La partie la plus essentielle de l’ouvrage demeure les deux derniers chapitres, où toutes les technologies énumérées dans la section précédente ne sont plus analysées en termes d’apport d’énergie et de puissance produite, mais en termes de changements introduits dans l’histoire de l’humanité : des réflexions intéressantes sont menées sur la façon dont l’augmentation de la consommation d’énergie de chaque individu peut influencer ses préférences (des besoins primaires aux plus éphémères), sur le PIB des pays et la façon dont l’accès à l’énergie peut être – ou non – une raison de tensions géopolitiques.
À l’instar de Bill Gates, dont Smil est l’un des auteurs préférés, je me suis demandé, en lisant le livre, si je serais un jour capable de comprendre tout cela. La quantité de calculs et de chiffres auxquels le lecteur doit faire face dès les premières pages est assez écrasante (pour les lecteurs qui abordent pour la première fois des sujets liés à l’énergie, se référer aux addenda peut s’avérer essentiel pour faciliter l’interprétation). Pour chaque encadré d’informations supplémentaires approfondies, on pourrait probablement écrire un livre à part entière. Je suis fasciné par la capacité de l’auteur à couvrir un sujet aussi vaste avec une telle profondeur. Pour intérioriser toutes ces informations, une seconde lecture sera probablement nécessaire.

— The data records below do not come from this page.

(* ===== verification/GenSection.v ===== *)
(** * The generator of section.h (utils/gen_section.c)

    The build runs this program on the symbol table of the kernel: each line,
    an address, a letter and a name, becomes a definition for the assembler.
    Files and lines are lists of characters; of the C library the program uses
    [fgets], [sscanf] with the format "%s %c %s" and [fprintf]. *)

From Stdlib Require Import String.
From S2P Require Import Prelude CString.

#[local] Open Scope list_scope.
#[local] Open Scope Z_scope.

(** ** The C library *)

Definition isspace (c : Z) : bool := (c =? 32) || ((9 <=? c) && (c <=? 13)).

(** [fgets]: at most [n] characters, up to the end of the line, and the rest. *)
Fixpoint fgets (n : nat) (file : list Z) : list Z * list Z :=
  match n, file with
  | O, _ | _, [] => ([], file)
  | S n, c :: file =>
      if c =? 10 then ([c], file)
      else let '(l, rest) := fgets n file in (c :: l, rest)
  end.

Fixpoint skip_space (s : list Z) : list Z :=
  match s with
  | c :: s' => if isspace c then skip_space s' else s
  | [] => []
  end.

Fixpoint word (s : list Z) : list Z * list Z :=
  match s with
  | [] => ([], [])
  | c :: s' => if isspace c then ([], s) else let '(w, rest) := word s' in (c :: w, rest)
  end.

(** [%s] into an array of [size] characters: [None] when there is no word. A
    word that does not fit with its terminator is stored past the array. *)
Definition scan_word (size : nat) (s : list Z) : res (option (list Z * list Z)) :=
  let '(w, rest) := word (skip_space s) in
  match w with
  | [] => Ret None
  | _ => if decide (length w < size)%nat then Ret (Some (w, rest)) else Fault
  end.

(** [%-20s] *)
Definition pad20 (s : list Z) : list Z := s ++ replicate (20 - length s) 32.

(** ** The program *)

Record vars := { address : list Z; flag : Z; symbol : list Z }.

(** The variables are static: they are empty at the start. *)
Definition vars0 : vars := {| address := []; flag := 0; symbol := [] |}.

(** [sscanf(line_buf, "%s %c %s", address, &flag, symbol)] stops at the first
    conversion that finds nothing, and leaves the variables after it as they
    are. *)
Definition scan_line (line_buf : list Z) (v : vars) : res vars :=
  o ← scan_word 20 line_buf;
  match o with
  | None => Ret v
  | Some (a, rest) =>
      match skip_space rest with
      | [] => Ret {| address := a; flag := flag v; symbol := symbol v |}
      | c :: rest =>
          o ← scan_word 64 rest;
          Ret {| address := a; flag := c; symbol := match o with Some (s, _) => s | None => symbol v end |}
      end
  end.

Definition equ_line (v : vars) : list Z :=
  pad20 (symbol v) ++ bytes_of " equ 0x" ++ address v ++ [10].

(** [while (fgets(line_buf, 127, symfile) != NULL)] *)
Fixpoint convert (fuel : nat) (symfile headfile : list Z) (v : vars) : res (list Z) :=
  match fuel with
  | O => NoFuel
  | S fuel =>
      let '(line_buf, symfile) := fgets 126 symfile in
      match line_buf with
      | [] => Ret headfile
      | _ => v ← scan_line line_buf v; convert fuel symfile (headfile ++ equ_line v) v
      end
  end.

Definition banner : list Z :=
  let stars := bytes_of ";*******************************************************************" ++ [10] in
  stars ++ bytes_of "; This file is generated automatically by utils/gen_section program" ++ [10] ++ stars.

(** The exit status and what the header file holds, [None] when there is none.
    [symfile] is the symbol table, [None] when it cannot be opened. *)
Definition main (argc : Z) (symfile : option (list Z)) (writable : bool) : res (Z * option (list Z)) :=
  if negb (argc =? 3) then Ret (1, None)
  else
    match symfile, writable with
    | Some f, true => h ← convert (S (length f)) f banner vars0; Ret (0, Some h)
    | None, true => Ret (1, Some [])
    | _, false => Ret (1, None)
    end.

(** ** Lemmas *)

Lemma fgets_length n file : (0 < n)%nat -> file <> [] ->
  fst (fgets n file) <> [] /\ (length (snd (fgets n file)) < length file)%nat.
Proof.
  intros Hn Hf. destruct n as [|n]; [lia|]. destruct file as [|c file]; [done|]. cbn [fgets].
  destruct (c =? 10); [simpl; split; [done | lia]|].
  destruct (fgets n file) as [l rest] eqn:E. cbn [fst snd length]. split; [done|].
  enough (length rest <= length file)%nat by lia.
  clear Hf Hn. revert file l rest E. induction n as [|n IH]; intros file l rest E.
  - destruct file; injection E as _ <-; done.
  - destruct file as [|c' file]; [by injection E as _ <-|]. cbn [fgets] in E.
    destruct (c' =? 10); [injection E as _ <-; simpl; lia|].
    destruct (fgets n file) as [l' r] eqn:E'. injection E as _ <-. apply IH in E'. simpl. lia.
Qed.

(** Enough steps: one for every character, and one to find the end. *)
Lemma convert_total f : forall fuel h v, (length f < fuel)%nat -> convert fuel f h v <> NoFuel.
Proof.
  intros fuel. revert f. induction fuel as [|fuel IH]; intros f h v Hf; [lia|]. cbn [convert].
  destruct (decide (f = [])) as [->|Hne]; [done|].
  destruct (fgets_length 126 f ltac:(lia) Hne) as [H1 H2].
  destruct (fgets 126 f) as [l rest]. cbn [fst snd] in H1, H2. destruct l as [|c l]; [done|].
  unfold scan_line, scan_word. destruct (word (skip_space (c :: l))) as [[|a w] r]; cbn [mbind res_bind].
  { apply IH. lia. }
  case_decide; [|done]. cbn [mbind res_bind]. destruct (skip_space r) as [|x r']; cbn [mbind res_bind].
  { apply IH. lia. }
  destruct (word (skip_space r')) as [[|b w'] r'']; cbn [mbind res_bind]; [apply IH; lia|].
  case_decide; [|done]. cbn [mbind res_bind]. apply IH. lia.
Qed.

Lemma fgets_line n l file :
  10 ∉ l -> (length l < n)%nat -> fgets n (l ++ 10 :: file) = (l ++ [10], file).
Proof.
  revert n. induction l as [|c l IH]; intros [|n] Hl Hn; simpl in Hn; try lia; cbn [app fgets]; [done|].
  apply not_elem_of_cons in Hl as [Hc Hl]. rewrite (proj2 (Z.eqb_neq c 10)) by done.
  by rewrite IH by (done || lia).
Qed.

(** A word: characters that are not spaces, at least one. *)
Definition is_word (w : list Z) : Prop := w <> [] /\ Forall (fun c => isspace c = false) w.

Lemma word_space w c rest :
  Forall (fun c => isspace c = false) w -> isspace c = true -> word (w ++ c :: rest) = (w, c :: rest).
Proof.
  intros Hw Hc. induction Hw as [|x w Hx Hw IH]; cbn [app word]; [by rewrite Hc|]. by rewrite Hx, IH.
Qed.

Lemma skip_space_word w rest : is_word w -> skip_space (w ++ rest) = w ++ rest.
Proof. intros [Hn Hw]. destruct Hw as [|x w Hx _]; [done|]. cbn [app skip_space]. by rewrite Hx. Qed.

Lemma scan_word_ok size w c rest :
  is_word w -> isspace c = true ->
  scan_word size (w ++ c :: rest)
  = if decide (length w < size)%nat then Ret (Some (w, c :: rest)) else Fault.
Proof.
  intros Hw Hc. unfold scan_word. rewrite skip_space_word by done. destruct Hw as [Hn Hw].
  rewrite word_space by done. destruct w; [done|]. by case_decide.
Qed.

(** An entry of the symbol table, as [nm] prints it. *)
Record entry := { e_address : list Z; e_flag : Z; e_symbol : list Z }.

Definition entry_line (e : entry) : list Z :=
  e_address e ++ [32; e_flag e; 32] ++ e_symbol e ++ [10].

Definition entry_words (e : entry) : Prop :=
  is_word (e_address e) /\ isspace (e_flag e) = false /\ is_word (e_symbol e).

Definition entry_vars (e : entry) : vars :=
  {| address := e_address e; flag := e_flag e; symbol := e_symbol e |}.

Lemma word_no_newline w : is_word w -> 10 ∉ w.
Proof. intros [_ Hw] H10. rewrite Forall_forall in Hw. by specialize (Hw 10 H10). Qed.

Lemma fgets_entry e file :
  entry_words e -> (length (entry_line e) <= 126)%nat ->
  fgets 126 (entry_line e ++ file) = (entry_line e, file).
Proof.
  intros (Ha & Hf & Hs) Hl. unfold entry_line in *. rewrite !length_app in Hl. simpl in Hl.
  set (l := e_address e ++ [32; e_flag e; 32] ++ e_symbol e).
  replace (e_address e ++ [32; e_flag e; 32] ++ e_symbol e ++ [10]) with (l ++ [10])
    by (unfold l; by rewrite <- !app_assoc).
  rewrite <- app_assoc. cbn [app]. apply fgets_line.
  - unfold l. rewrite !not_elem_of_app, !not_elem_of_cons.
    split_and!; try by apply word_no_newline. all: try done.
    + intros E. rewrite <- E in Hf. done.
    + apply not_elem_of_nil.
  - unfold l. rewrite !length_app. simpl. lia.
Qed.

Lemma scan_entry e v :
  entry_words e -> (length (e_address e) < 20)%nat ->
  scan_line (entry_line e) v = if decide (length (e_symbol e) < 64)%nat then Ret (entry_vars e) else Fault.
Proof.
  intros (Ha & Hf & Hs) Hl. unfold scan_line, entry_line. cbn [app].
  rewrite scan_word_ok by done. rewrite decide_True by done. cbn [mbind res_bind].
  cbn [skip_space]. change (isspace 32) with true. cbn iota. cbn [skip_space]. rewrite Hf.
  change (32 :: e_symbol e ++ [10]) with ([32] ++ e_symbol e ++ [10]).
  assert (Hw : scan_word 64 ([32] ++ e_symbol e ++ [10]) = scan_word 64 (e_symbol e ++ [10])) by done.
  rewrite Hw, scan_word_ok by done. by case_decide.
Qed.

Lemma convert_entries es : forall fuel f h v,
  Forall (fun e => entry_words e /\ length (e_address e) < 20 /\ length (e_symbol e) < 64)%nat es ->
  (length es < fuel)%nat ->
  convert fuel (concat (entry_line <$> es) ++ f) h v
  = convert (fuel - length es) f (h ++ concat ((equ_line ∘ entry_vars) <$> es))
      (default v (entry_vars <$> last es)).
Proof.
  induction es as [|e es IH]; intros fuel f h v Hes Hf.
  - cbn [fmap list_fmap concat app length last]. by rewrite app_nil_r, Nat.sub_0_r.
  - apply Forall_cons in Hes as [(Hw & Ha & Hs) Hes]. destruct fuel as [|fuel]; [simpl in Hf; lia|].
    cbn [fmap list_fmap concat length]. rewrite <- app_assoc. cbn [convert].
    rewrite fgets_entry; [|done|unfold entry_line; rewrite !length_app; simpl; lia].
    assert (Hne : exists c l, entry_line e = c :: l).
    { unfold entry_line. destruct (e_address e) eqn:E; [by destruct Hw as [[Hx _] _]|]. eauto. }
    destruct Hne as (c & l & El). rewrite El. cbn [mbind res_bind].
    rewrite <- El, scan_entry, decide_True by done. cbn [mbind res_bind].
    rewrite IH by (done || (simpl in Hf; lia)). rewrite <- app_assoc. f_equal.
    rewrite last_cons. by destruct (last es).
Qed.

Lemma convert_blank k h v : convert (S (S k)) [10] h v = Ret (h ++ equ_line v).
Proof. reflexivity. Qed.

(** ** Properties *)

(** C36: the generated file lists the symbols. For a table of entries whose
    addresses have at most 19 characters and names at most 63, the header is
    the banner and one definition for each entry, in the order of the table. A
    name of 64 characters or more overflows its array, an empty line defines
    the last symbol again, and the program ends on every input. *)
Theorem gen_section_lists_symbols (es : list entry) (e : entry) (f : list Z) :
  Forall (fun e => entry_words e /\ length (e_address e) < 20 /\ length (e_symbol e) < 64)%nat es ->
  entry_words e -> (length (e_address e) < 20)%nat ->
  (64 <= length (e_symbol e) /\ length (entry_line e) <= 126)%nat ->
  main 3 (Some (concat (entry_line <$> es))) true
    = Ret (0, Some (banner ++ concat ((equ_line ∘ entry_vars) <$> es))) /\
  main 3 (Some (concat (entry_line <$> es) ++ entry_line e ++ f)) true = Fault /\
  main 3 (Some (concat (entry_line <$> es) ++ [10])) true
    = Ret (0, Some (banner ++ concat ((equ_line ∘ entry_vars) <$> es) ++
                    equ_line (default vars0 (entry_vars <$> last es)))) /\
  (forall argc file w, main argc file w <> NoFuel).
Proof.
  intros Hes He Ha [Hlong Hline].
  assert (Hlen : (length es <= length (concat (entry_line <$> es)))%nat).
  { clear. induction es as [|x es IH]; [done|]. cbn [fmap list_fmap concat length].
    rewrite length_app. unfold entry_line at 1. rewrite !length_app. simpl. lia. }
  split_and!.
  - unfold main. cbn [Z.eqb negb]. rewrite <- (app_nil_r (concat (entry_line <$> es))) at 2.
    rewrite convert_entries by (done || lia).
    destruct (S (length _) - length es)%nat as [|k] eqn:E; [lia|]. done.
  - unfold main. cbn [Z.eqb negb]. rewrite convert_entries by (done || (rewrite length_app; lia)).
    destruct (S (length _) - length es)%nat as [|k] eqn:E; [rewrite length_app in E; lia|].
    cbn [convert]. rewrite fgets_entry by done.
    destruct (entry_line e) eqn:El.
    { exfalso. unfold entry_line in El. destruct (e_address e); done. }
    rewrite <- El, scan_entry by done. by rewrite decide_False by lia.
  - unfold main. cbn [Z.eqb negb]. rewrite convert_entries by (done || (rewrite length_app; lia)).
    destruct (S (length _) - length es)%nat as [|[|k]] eqn:E; [rewrite length_app in E; simpl in E; lia..|].
    change (negb (3 =? 3)) with false. cbv iota. rewrite convert_blank. cbn [mbind res_bind].
    by rewrite <- app_assoc.
  - intros argc file w. unfold main. destruct (argc =? 3); cbn [negb]; [|done].
    destruct file as [file|], w; try done.
    pose proof (convert_total file (S (length file)) banner vars0 ltac:(lia)) as Hc.
    by destruct (convert _ file banner vars0).
Qed.

Definition sample_symbols : list entry :=
  [ {| e_address := bytes_of "ffff800000100000"; e_flag := 84; e_symbol := bytes_of "start_kernel" |};
    {| e_address := bytes_of "ffff800000101230"; e_flag := 66; e_symbol := bytes_of "tss" |} ].

Definition long_symbol : entry :=
  {| e_address := bytes_of "0"; e_flag := 84; e_symbol := replicate 64 97 |}.

Lemma gen_section_lists_symbols_witness :
  main 3 (Some (concat (entry_line <$> sample_symbols))) true
    = Ret (0, Some (banner ++ concat ((equ_line ∘ entry_vars) <$> sample_symbols))).
Proof.
  assert (Hw : forall w, w <> [] -> forallb (fun c => negb (isspace c)) w = true -> is_word w).
  { intros w Hn Hf. split; [done|]. rewrite forallb_forall in Hf. apply Forall_forall. intros c Hc.
    apply negb_true_iff, Hf. by apply list_elem_of_In. }
  apply (gen_section_lists_symbols sample_symbols long_symbol []).
  - repeat (apply Forall_cons; split); try apply Forall_nil_2;
      (split; [split_and!; [by apply Hw | done | by apply Hw] | simpl; lia]).
  - split_and!; [by apply Hw | done | by apply Hw].
  - simpl. lia.
  - simpl. lia.
Defined.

Malheureusement, l’auteur a jugé trop hasardeux de se prononcer sur l’avenir de l’énergie. « La seule certitude est que les chances de réussir dans la question sans précédent de créer un nouveau système énergétique compatible avec la survie à long terme de la civilisation de la haute énergie restent incertaines. » J’ai trouvé que c’était une occasion manquée d’attirer l’attention du public sur les discussions internationales en cours, comme celle sur l’hydrogène. Peut-être dans un prochain livre ? En attendant, la lecture de Growth : from microorganisms to megacities de Smil pourrait être un bon complément aux chapitres 6 et 7.
Giulia Vaglietti, doctorante « Impacts des chocs météorologiques et de l’adaptation sur les usages du sol – Evaluation des facteurs de déforestation ».
[1] Smil, Vaclav (2018), «Energy and Civilization: a history», The MIT Press, 552p.